### Exercise input ###

Lemma status_refines m a r m' : rep m a -> run_op enc OStatus m = (r, m') ->
  outcome OStatus m a r m'.
Proof.
  intros Hrep (r0 & Hrun & ->)%bind_ret_inv. unfold Status in Hrun.
  apply bind_inv in Hrun as [(x & m1 & (st & [= ->] & H1)%try_inv & H2)|(e & (? & [=] & _)%try_inv & _)].
  apply (read_status_via _ a) in H1 as [Hq Hr]; [|done].
  destruct (rep_status _ _ Hrep) as (st' & Hs & Hi & Hn).
  pose proof (rep_mquiet _ _ _ Hq Hrep) as Hrep1.
  pose proof Hrep as (_ & _ & Hl & Hp). destruct Hq as (_ & _ & Hk).
  assert (Hreport : forall m1', bind (@ret Manager _ st') (fun dbStatus =>
      let name := if String.eqb (StatusName dbStatus) "" then DbStatusNotInit else StatusName dbStatus in
      if String.eqb name DbStatusNotInit then ret (mkStatusReport name "")
      else locked <- gets IsLocked ;;
           ret (mkStatusReport name (if (locked : bool) then StatusLocked else StatusUnlocked))) m1
      = (r0, m1') -> m_key m1 = m_key m -> m1' = m1 /\
    inl (AReport match a_pass a with
            | None => mkStatusReport DbStatusNotInit ""
            | Some _ => mkStatusReport DbStatusInit
                          (if a_locked a then StatusLocked else StatusUnlocked)
            end) = answer match r0 with Ok x => Ok (AReport x) | Err e => Err e end).
  { intros m1' Hrun Hk1. destruct (a_pass a) as [pass|].
    - rewrite bool_decide_eq_true_2 in Hi by done. apply String.eqb_eq in Hi.
      unfold bind, ret, gets in Hrun. rewrite Hi in Hrun. cbn in Hrun.
      unfold IsLocked in Hrun. rewrite Hk1 in Hrun. fold (IsLocked m) in Hrun. rewrite <-Hl in Hrun.
      by injection Hrun as <- <-.
    - rewrite Hn in Hrun by done. by injection Hrun as <- <-. }
  destruct Hr as [[Ho ->]|[[_ ->]|[Hh [msg ->]]]].
  - replace (is_not_initialised ErrDatabaseNotInitialised) with true in H2 by by vm_compute.
    destruct (a_pass a) eqn:Ep; [destruct Hp as [? _]; congruence|]. rewrite Hn in Hreport by done.
    apply Hreport in H2 as [-> Ha]; [|done]. by apply outcome_spec; [|cbn; rewrite Ep].
  - rewrite Hs in H2. apply Hreport in H2 as [-> Ha]; [|done]. by apply outcome_spec.
  - injection H2 as <- <-. by apply outcome_fault.
Qed.

Lemma lock_refines m a r m' : rep m a -> run_op enc OLock m = (r, m') -> outcome OLock m a r m'.
Proof.
  intros Hrep (r0 & Hrun & ->)%(bind_ret_inv _ (fun _ => ADone)).
  unfold Lock, gets, bind at 1 in Hrun. pose proof Hrep as (_ & _ & Hl & Hp).
  rewrite <-Hl in Hrun. destruct (a_locked a) eqn:El.
  { injection Hrun as <- <-. by apply outcome_spec; cbn; rewrite El. }
  pose proof (rep_open _ _ Hrep El) as Ho.
  destruct (rep_status _ _ Hrep) as (st & Hs & Hi & _).
  destruct (a_pass a) as [pass|] eqn:Ep; [|by destruct Hp as (_ & _ & _ & [=])].
  rewrite bool_decide_eq_true_2 in Hi by done.
  apply bind_inv in Hrun as [(st' & m1 & H1 & H2)|(e & H1 & ->)];
    apply (read_status_via _ a) in H1 as [Hq Hr]; try done;
    pose proof (rep_mquiet _ _ _ Hq Hrep) as Hrep1;
    destruct Hr as [[? _]|[[_ Hr]|[Hh [msg Hr]]]]; try congruence.
  - rewrite Hs in Hr. injection Hr as ->. apply String.eqb_eq in Hi.
    unfold not_yet_initialized in H2. rewrite Hi in H2. injection H2 as <- <-.
    apply outcome_spec; cbn; rewrite El; [|done]. rewrite Ep.
    destruct Hrep1 as (Ht & Hn & _ & Hp1). rewrite Ep in Hp1.
    destruct Hp1 as (Hop & key & Hop2 & Hv & _). split_and!; [done..|].
    split; [done|]. exists key. eauto.
  - by apply outcome_fault.
Qed.

Lemma get_refines id user m a r m' : rep m a -> run_op enc (OGetOne id user) m = (r, m') ->
  outcome (OGetOne id user) m a r m'.
Proof.
  intros Hrep (r0 & Hrun & ->)%bind_ret_inv. unfold GetOne in Hrun.
  apply bind_inv in Hrun as [([] & m1 & H1 & H2)|(e & H1 & ->)];
    apply (checkUnlocked_inv _ a) in H1 as [Hq Hr]; try done;
    pose proof (rep_mquiet _ _ _ Hq Hrep) as Hrep1.
  - destruct Hr as [[_ (? & [=] & _)]|[[El _]|[_ [[? [=]] _]]]].
    apply bind_inv in H2 as [(val & m2 & H2 & H3)|(e & H2 & ->)];
      apply (GetByID_rep _ a) in H2 as [Hq2 Hr]; try done;
      pose proof (rep_mquiet _ _ _ Hq2 Hrep1) as Hrep2.
    + destruct Hr as [(_ & Ha & [= ->])|[(sv & asv & c & _ & Ha & Ht & [= ->])|[[? [=]] _]]].
      * injection H3 as <- <-. by apply outcome_spec; cbn; rewrite El, Ha.
      * destruct Ht as (_ & Hc & Heq & _).
        assert (group_allows (sv_with_value c sv) user = group_allows asv user) as Hg by by rewrite Heq.
        unfold checkGroupAccess, lift, gets, bind, ret in H3. rewrite Hg in H3.
        destruct (group_allows asv user) eqn:Eg; cycle 1.
        { injection H3 as <- <-. by apply outcome_spec; cbn; rewrite El, Ha, Eg. }
        destruct Hq2 as (_ & _ & Hk2). cbn in H3. rewrite Hk2, Hc in H3. injection H3 as <- <-.
        apply outcome_spec; cbn; rewrite El, Ha, Eg; [done|]. by rewrite Heq at 1.
    + destruct Hr as [(_ & _ & [=])|[(? & ? & ? & _ & _ & _ & [=])|[_ Hh]]].
      apply outcome_fault; [done|]. destruct Hq as [[Hf _] _]. blame_fault.
  - destruct Hr as [[El (? & [= <-] & Ha)]|[[_ [=]]|[_ [_ Hh]]]]; [|by apply outcome_fault].
    apply outcome_spec; cbn; rewrite El; [done|]. by symmetry.
Qed.
(** The runs of the witness of C5: an APPEND into [INBOX] by the session
    that has selected it, one into [Work], which nobody has selected, one
    into [INBOX] by a session with no view, whose messages go to the view
    another session holds; a COPY into [Work], and one into [INBOX]
    itself. *)
Lemma recent_bit_ownership_witness :
  ((append_messages "INBOX" [note; memo] (Some 0) world).1 =
     Ok (mkAppendUid 7 [4%N; 5%N], Some 0) /\
   exists evs v',
     trace (append_messages "INBOX" [note; memo] (Some 0) world).2 = trace world ++ evs /\
     length (adds evs) = 2 /\
     added_uids evs = [4%N; 5%N] /\
     Forall (fun a => a.1.1.1 = "INBOX"%string /\ a.1.2 = false) (adds evs) /\
     views (append_messages "INBOX" [note; memo] (Some 0) world).2 !! 0 = Some v' /\
     SessionFlags.recent (SelectedMailbox.session_flags v') =
       SessionFlags.recent (SelectedMailbox.session_flags view0) ∪
       list_to_set [4%N; 5%N]) /\
  ((append_messages "Work" [note] (Some 0) world).1 = Ok (mkAppendUid 5 [1%N], Some 0) /\
   exists evs,
     trace (append_messages "Work" [note] (Some 0) world).2 = trace world ++ evs /\
     length (adds evs) = 1 /\
     added_uids evs = [1%N] /\
     Forall (fun a => a.1.1.1 = "Work"%string /\ a.1.2 = true) (adds evs)) /\
  ((append_messages "INBOX" [note] None world).1 = Ok (mkAppendUid 7 [4%N], None) /\
   exists evs v',
     trace (append_messages "INBOX" [note] None world).2 = trace world ++ evs /\
     length (adds evs) = 1 /\
     added_uids evs = [4%N] /\
     Forall (fun a => a.1.1.1 = "INBOX"%string /\ a.1.2 = false) (adds evs) /\
     views (append_messages "INBOX" [note] None world).2 !! 0 = Some v' /\
     SessionFlags.recent (SelectedMailbox.session_flags v') =
       SessionFlags.recent (SelectedMailbox.session_flags view0) ∪ list_to_set [4%N]) /\
  ((copy_messages 0 uid_2_3 "Work" world).1 =
     Ok (mkCopyUid 5 [(2%N, 1%N); (3%N, 2%N)], Some 0) /\
   exists hits evs,
     trace (copy_messages 0 uid_2_3 "Work" world).2 = trace world ++ evs /\
     EvFind "INBOX" uid_2_3 view0 (Ok hits) ∈ evs /\
     map (fun a => a.1.1.2) (adds evs) = found hits /\
     added_uids evs = [1%N; 2%N] /\
     Forall (fun a => a.1.1.1 = "Work"%string /\ a.1.2 = true) (adds evs)) /\
  ((copy_messages 0 uid_2_3 "INBOX" world).1 =
     Ok (mkCopyUid 7 [(2%N, 4%N); (3%N, 5%N)], Some 0) /\
   exists hits evs v',
     trace (copy_messages 0 uid_2_3 "INBOX" world).2 = trace world ++ evs /\
     EvFind "INBOX" uid_2_3 view0 (Ok hits) ∈ evs /\
     map (fun a => a.1.1.2) (adds evs) = found hits /\
     added_uids evs = [4%N; 5%N] /\
     Forall (fun a => a.1.1.1 = "INBOX"%string /\ a.1.2 = false) (adds evs) /\
     views (copy_messages 0 uid_2_3 "INBOX" world).2 !! 0 = Some v' /\
     SessionFlags.recent (SelectedMailbox.session_flags v') =
       SessionFlags.recent (SelectedMailbox.session_flags view0) ∪
       list_to_set [4%N; 5%N]).
Proof.
  destruct (recent_bit_ownership world) as [Happend Hcopy].
  assert (Hinbox : be_get_mailbox "INBOX" true (backend world) =
                   (Ok "INBOX"%string, backend world)) by reflexivity.
  assert (Hinbox' : be_get_mailbox "INBOX" false (backend world) =
                    (Ok "INBOX"%string, backend world)) by reflexivity.
  assert (Hwork : be_get_mailbox "Work" true (backend world) =
                  (Ok "Work"%string, backend world)) by reflexivity.
  assert (Hview0 : views world !! 0 = Some view0) by reflexivity.
  assert (Hlive0 : live_view (Some 0) "INBOX"%string (views world) (backend world) = Some 0)
    by reflexivity.
  assert (Hlive1 : live_view (Some 0) "Work"%string (views world) (backend world) = None)
    by reflexivity.
  assert (Hlive2 : live_view None "INBOX"%string (views world) (backend world) = Some 0)
    by reflexivity.
  split; [|split; [|split; [|split]]].
  - assert (Hrun : (append_messages "INBOX" [note; memo] (Some 0) world).1 =
                   Ok (mkAppendUid 7 [4%N; 5%N], Some 0)).
    { vm_cast_no_check (eq_refl (Ok (mkAppendUid 7 [4%N; 5%N], Some 0))). }
    split; [exact Hrun|].
    destruct (Happend "INBOX" [note; memo] (Some 0) _ _ _ (outcome_eq _ _ Hrun))
      as (mbx & b1 & evs & Hget & Htr & Hlen & Huids & Hlive).
    assert (mbx = "INBOX"%string /\ b1 = backend world) as [-> ->]
      by (split; congruence).
    rewrite Hlive0 in Hlive. destruct Hlive as [Hadds Hview].
    destruct (Hview view0 eq_refl) as (v' & Hv' & Hrecent).
    rewrite Huids in Hrecent.
    exists evs, v'. splits; assumption.
  - assert (Hrun : (append_messages "Work" [note] (Some 0) world).1 =
                   Ok (mkAppendUid 5 [1%N], Some 0)).
    { vm_cast_no_check (eq_refl (Ok (mkAppendUid 5 [1%N], Some 0))). }
    split; [exact Hrun|].
    destruct (Happend "Work" [note] (Some 0) _ _ _ (outcome_eq _ _ Hrun))
      as (mbx & b1 & evs & Hget & Htr & Hlen & Huids & Hlive).
    assert (mbx = "Work"%string /\ b1 = backend world) as [-> ->]
      by (split; congruence).
    rewrite Hlive1 in Hlive.
    exists evs. splits; assumption.
  - assert (Hrun : (append_messages "INBOX" [note] None world).1 =
                   Ok (mkAppendUid 7 [4%N], None)).
    { vm_cast_no_check (eq_refl (Ok (mkAppendUid 7 [4%N], None (A:=nat)))). }
    split; [exact Hrun|].
    destruct (Happend "INBOX" [note] None _ _ _ (outcome_eq _ _ Hrun))
      as (mbx & b1 & evs & Hget & Htr & Hlen & Huids & Hlive).
    assert (mbx = "INBOX"%string /\ b1 = backend world) as [-> ->]
      by (split; congruence).
    rewrite Hlive2 in Hlive. destruct Hlive as [Hadds Hview].
    destruct (Hview view0 eq_refl) as (v' & Hv' & Hrecent).
    rewrite Huids in Hrecent.
    exists evs, v'. splits; assumption.
  - assert (Hrun : (copy_messages 0 uid_2_3 "Work" world).1 =
                   Ok (mkCopyUid 5 [(2%N, 1%N); (3%N, 2%N)], Some 0)).
    { vm_cast_no_check (eq_refl (Ok (mkCopyUid 5 [(2%N, 1%N); (3%N, 2%N)], Some 0))). }
    split; [exact Hrun|].
    destruct (Hcopy 0 uid_2_3 "Work" _ _ _ (outcome_eq _ _ Hrun))
      as (v & mbx & b1 & dest & b2 & hits & evs & Hv & Hget & Hget2 & Htr & Hfind
          & Hmsgs & Huids & Hlive).
    assert (v = view0) as -> by congruence.
    change (SelectedMailbox.name view0) with "INBOX"%string in Hget.
    assert (mbx = "INBOX"%string /\ b1 = backend world) as [-> ->]
      by (split; congruence).
    assert (dest = "Work"%string /\ b2 = backend world) as [-> ->]
      by (split; congruence).
    rewrite Hlive1 in Hlive.
    exists hits, evs. splits; assumption.
  - assert (Hrun : (copy_messages 0 uid_2_3 "INBOX" world).1 =
                   Ok (mkCopyUid 7 [(2%N, 4%N); (3%N, 5%N)], Some 0)).
    { vm_cast_no_check (eq_refl (Ok (mkCopyUid 7 [(2%N, 4%N); (3%N, 5%N)], Some 0))). }
    split; [exact Hrun|].
    destruct (Hcopy 0 uid_2_3 "INBOX" _ _ _ (outcome_eq _ _ Hrun))
      as (v & mbx & b1 & dest & b2 & hits & evs & Hv & Hget & Hget2 & Htr & Hfind
          & Hmsgs & Huids & Hlive).
    assert (v = view0) as -> by congruence.
    change (SelectedMailbox.name view0) with "INBOX"%string in Hget.
    assert (mbx = "INBOX"%string /\ b1 = backend world) as [-> ->]
      by (split; congruence).
    assert (dest = "INBOX"%string /\ b2 = backend world) as [-> ->]
      by (split; congruence).
    rewrite Hlive0 in Hlive. destruct Hlive as [Hadds Hview].
    destruct (Hview view0 eq_refl) as (v' & Hv' & Hrecent).
    rewrite Huids in Hrecent.
    exists hits, evs, v'. splits; assumption.
Defined.

(** The runs of the witness of C8: an APPEND of two messages into
    [INBOX], whose next UID is 4, and a COPY of the messages 2 and 3 of
    [INBOX] into [Work], whose next UID is 1. *)
Lemma uidplus_codes_witness :
  ((append_messages "INBOX" [note; memo] (Some 0) world).1 =
     Ok (mkAppendUid 7 [4%N; 5%N], Some 0) /\
   exists mbx pre post,
     trace (append_messages "INBOX" [note; memo] (Some 0) world).2 =
       trace world ++ pre ++ [EvUpdatedSet mbx] ++ post /\
     head pre = Some (EvGetMailbox "INBOX" true (Ok mbx)) /\
     7%N = be_uid_validity mbx (replay pre (backend world)) /\
     [4%N; 5%N] = added_uids pre /\
     2 = length [note; memo]) /\
  ((copy_messages 0 uid_2_3 "Work" world).1 =
     Ok (mkCopyUid 5 [(2%N, 1%N); (3%N, 2%N)], Some 0) /\
   exists v mbx dest_mbx hits pre post,
     views world !! 0 = Some v /\
     trace (copy_messages 0 uid_2_3 "Work" world).2 =
       trace world ++ pre ++ [EvUpdatedSet dest_mbx] ++ post /\
     take 3 pre = [EvGetMailbox (SelectedMailbox.name v) false (Ok mbx);
                   EvGetMailbox "Work" true (Ok dest_mbx);
                   EvFind mbx uid_2_3 v (Ok hits)] /\
     5%N = be_uid_validity dest_mbx (replay pre (backend world)) /\
     [(2%N, 1%N); (3%N, 2%N)] = zip (found_uids hits) (added_uids pre) /\
     2 = length (found hits)).
Proof.
  destruct (uidplus_codes world) as [Happend Hcopy].
  split.
  - assert (Hrun : (append_messages "INBOX" [note; memo] (Some 0) world).1 =
                   Ok (mkAppendUid 7 [4%N; 5%N], Some 0)).
    { vm_cast_no_check (eq_refl (Ok (mkAppendUid 7 [4%N; 5%N], Some 0))). }
    split; [exact Hrun|].
    exact (Happend "INBOX" [note; memo] (Some 0) _ _ _ (outcome_eq _ _ Hrun)).
  - assert (Hrun : (copy_messages 0 uid_2_3 "Work" world).1 =
                   Ok (mkCopyUid 5 [(2%N, 1%N); (3%N, 2%N)], Some 0)).
    { vm_cast_no_check (eq_refl (Ok (mkCopyUid 5 [(2%N, 1%N); (3%N, 2%N)], Some 0))). }
    split; [exact Hrun|].
    exact (Hcopy 0 uid_2_3 "Work" _ _ _ (outcome_eq _ _ Hrun)).
Defined.

(** The runs of the witness of C10, each of which touches no message: an
    APPEND of no message, an EXPUNGE of message 1, which is not flagged
    [\Deleted], a COPY and a STORE of the UID 9, which [INBOX] does not
    hold; and an EXPUNGE that removes message 2. *)
Lemma update_event_set_once_witness :
  ((append_messages "INBOX" [] (Some 0) world).1 = Ok (mkAppendUid 7 [], Some 0) /\
   signals (trace (append_messages "INBOX" [] (Some 0) world).2) = ["INBOX"%string] /\
   exists mbx pre,
     head pre = Some (EvGetMailbox "INBOX" true (Ok mbx)) /\
     signals_once_before_refresh world (append_messages "INBOX" [] (Some 0) world).2
       mbx pre (_load_updates (Some 0) (Some mbx)) (Some 0)) /\
  ((expunge_mailbox 0 (Some uid_1) world).1 = Ok (Some 0) /\
   signals (trace (expunge_mailbox 0 (Some uid_1) world).2) = ["INBOX"%string] /\
   deletes (trace (expunge_mailbox 0 (Some uid_1) world).2) = [("INBOX"%string, [])] /\
   exists v mbx pre,
     views world !! 0 = Some v /\
     head pre = Some (EvGetMailbox (SelectedMailbox.name v) false (Ok mbx)) /\
     signals_once_before_refresh world (expunge_mailbox 0 (Some uid_1) world).2
       mbx pre (_load_updates (Some 0) (Some mbx)) (Some 0)) /\
  ((expunge_mailbox 0 None world).1 = Ok (Some 0) /\
   signals (trace (expunge_mailbox 0 None world).2) = ["INBOX"%string] /\
   deletes (trace (expunge_mailbox 0 None world).2) = [("INBOX"%string, [2%N])] /\
   exists v mbx pre,
     views world !! 0 = Some v /\
     head pre = Some (EvGetMailbox (SelectedMailbox.name v) false (Ok mbx)) /\
     signals_once_before_refresh world (expunge_mailbox 0 None world).2
       mbx pre (_load_updates (Some 0) (Some mbx)) (Some 0)) /\
  ((copy_messages 0 uid_9 "Work" world).1 = Ok (mkCopyUid 5 [], Some 0) /\
   signals (trace (copy_messages 0 uid_9 "Work" world).2) = ["Work"%string] /\
   adds (trace (copy_messages 0 uid_9 "Work" world).2) = [] /\
   exists v mbx dest_mbx pre,
     views world !! 0 = Some v /\
     head pre = Some (EvGetMailbox (SelectedMailbox.name v) false (Ok mbx)) /\
     pre !! 1 = Some (EvGetMailbox "Work" true (Ok dest_mbx)) /\
     signals_once_before_refresh world (copy_messages 0 uid_9 "Work" world).2
       dest_mbx pre (_load_updates (Some 0) (Some mbx)) (Some 0)) /\
  ((update_flags 0 uid_9 {[Seen]} ADD world).1 = Ok ([(0%N, 9%N, ∅)], Some 0) /\
   signals (trace (update_flags 0 uid_9 {[Seen]} ADD world).2) = ["INBOX"%string] /\
   loaded (update_flags 0 uid_9 {[Seen]} ADD world).2 = [] /\
   exists v mbx pre,
     views world !! 0 = Some v /\
     head pre = Some (EvGetMailbox (SelectedMailbox.name v) false (Ok mbx)) /\
     signals_once_before_refresh world (update_flags 0 uid_9 {[Seen]} ADD world).2
       mbx pre (_load_updates (Some 0) (Some mbx)) (Some 0)).
Proof.
  destruct (update_event_set_once world) as (Happend & Hexpunge & Hcopy & Hstore).
  split; [|split; [|split; [|split]]].
  - assert (Hrun : (append_messages "INBOX" [] (Some 0) world).1 =
                   Ok (mkAppendUid 7 [], Some 0)).
    { vm_cast_no_check (eq_refl (Ok (mkAppendUid 7 [], Some 0))). }
    split; [exact Hrun|]. split.
    { vm_cast_no_check (eq_refl ["INBOX"%string]). }
    exact (Happend "INBOX" [] (Some 0) _ _ _ (outcome_eq _ _ Hrun)).
  - assert (Hrun : (expunge_mailbox 0 (Some uid_1) world).1 = Ok (Some 0)).
    { vm_cast_no_check (eq_refl (Ok (Some 0) : result (option nat))). }
    split; [exact Hrun|]. split.
    { vm_cast_no_check (eq_refl ["INBOX"%string]). }
    split.
    { vm_cast_no_check (eq_refl [("INBOX"%string, @nil N)]). }
    exact (Hexpunge 0 (Some uid_1) _ _ (outcome_eq _ _ Hrun)).
  - assert (Hrun : (expunge_mailbox 0 None world).1 = Ok (Some 0)).
    { vm_cast_no_check (eq_refl (Ok (Some 0) : result (option nat))). }
    split; [exact Hrun|]. split.
    { vm_cast_no_check (eq_refl ["INBOX"%string]). }
    split.
    { vm_cast_no_check (eq_refl [("INBOX"%string, [2%N])]). }
    exact (Hexpunge 0 None _ _ (outcome_eq _ _ Hrun)).
  - assert (Hrun : (copy_messages 0 uid_9 "Work" world).1 = Ok (mkCopyUid 5 [], Some 0)).
    { vm_cast_no_check (eq_refl (Ok (mkCopyUid 5 [], Some 0))). }
    split; [exact Hrun|]. split.
    { vm_cast_no_check (eq_refl ["Work"%string]). }
    split.
    { vm_cast_no_check (eq_refl (@nil (string * Message.t * bool * result Message.t))). }
    exact (Hcopy 0 uid_9 "Work" _ _ _ (outcome_eq _ _ Hrun)).
  - assert (Hrun : (update_flags 0 uid_9 {[Seen]} ADD world).1 =
                   Ok ([(0%N, 9%N, ∅)], Some 0)).
    { vm_cast_no_check (eq_refl (Ok ([(0%N, 9%N, (∅ : gset Flag))], Some 0))). }
    split; [exact Hrun|]. split.
    { vm_cast_no_check (eq_refl ["INBOX"%string]). }
    split.
    { vm_cast_no_check (eq_refl (@nil Message.t)). }
    exact (Hstore 0 uid_9 {[Seen]} ADD _ _ _ (outcome_eq _ _ Hrun)).
Defined.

###

What is needed: Please reproduce exactly the lines in the listing above from the one containing "assert (Hreport : forall" through the one containing "unfold IsLocked in", both included, and nothing more.

Result for this exercise:
  assert (Hreport : forall m1', bind (@ret Manager _ st') (fun dbStatus =>
      let name := if String.eqb (StatusName dbStatus) "" then DbStatusNotInit else StatusName dbStatus in
      if String.eqb name DbStatusNotInit then ret (mkStatusReport name "")
      else locked <- gets IsLocked ;;
           ret (mkStatusReport name (if (locked : bool) then StatusLocked else StatusUnlocked))) m1
      = (r0, m1') -> m_key m1 = m_key m -> m1' = m1 /\
    inl (AReport match a_pass a with
            | None => mkStatusReport DbStatusNotInit ""
            | Some _ => mkStatusReport DbStatusInit
                          (if a_locked a then StatusLocked else StatusUnlocked)
            end) = answer match r0 with Ok x => Ok (AReport x) | Err e => Err e end).
  { intros m1' Hrun Hk1. destruct (a_pass a) as [pass|].
    - rewrite bool_decide_eq_true_2 in Hi by done. apply String.eqb_eq in Hi.
      unfold bind, ret, gets in Hrun. rewrite Hi in Hrun. cbn in Hrun.
      unfold IsLocked in Hrun. rewrite Hk1 in Hrun. fold (IsLocked m) in Hrun. rewrite <-Hl in Hrun.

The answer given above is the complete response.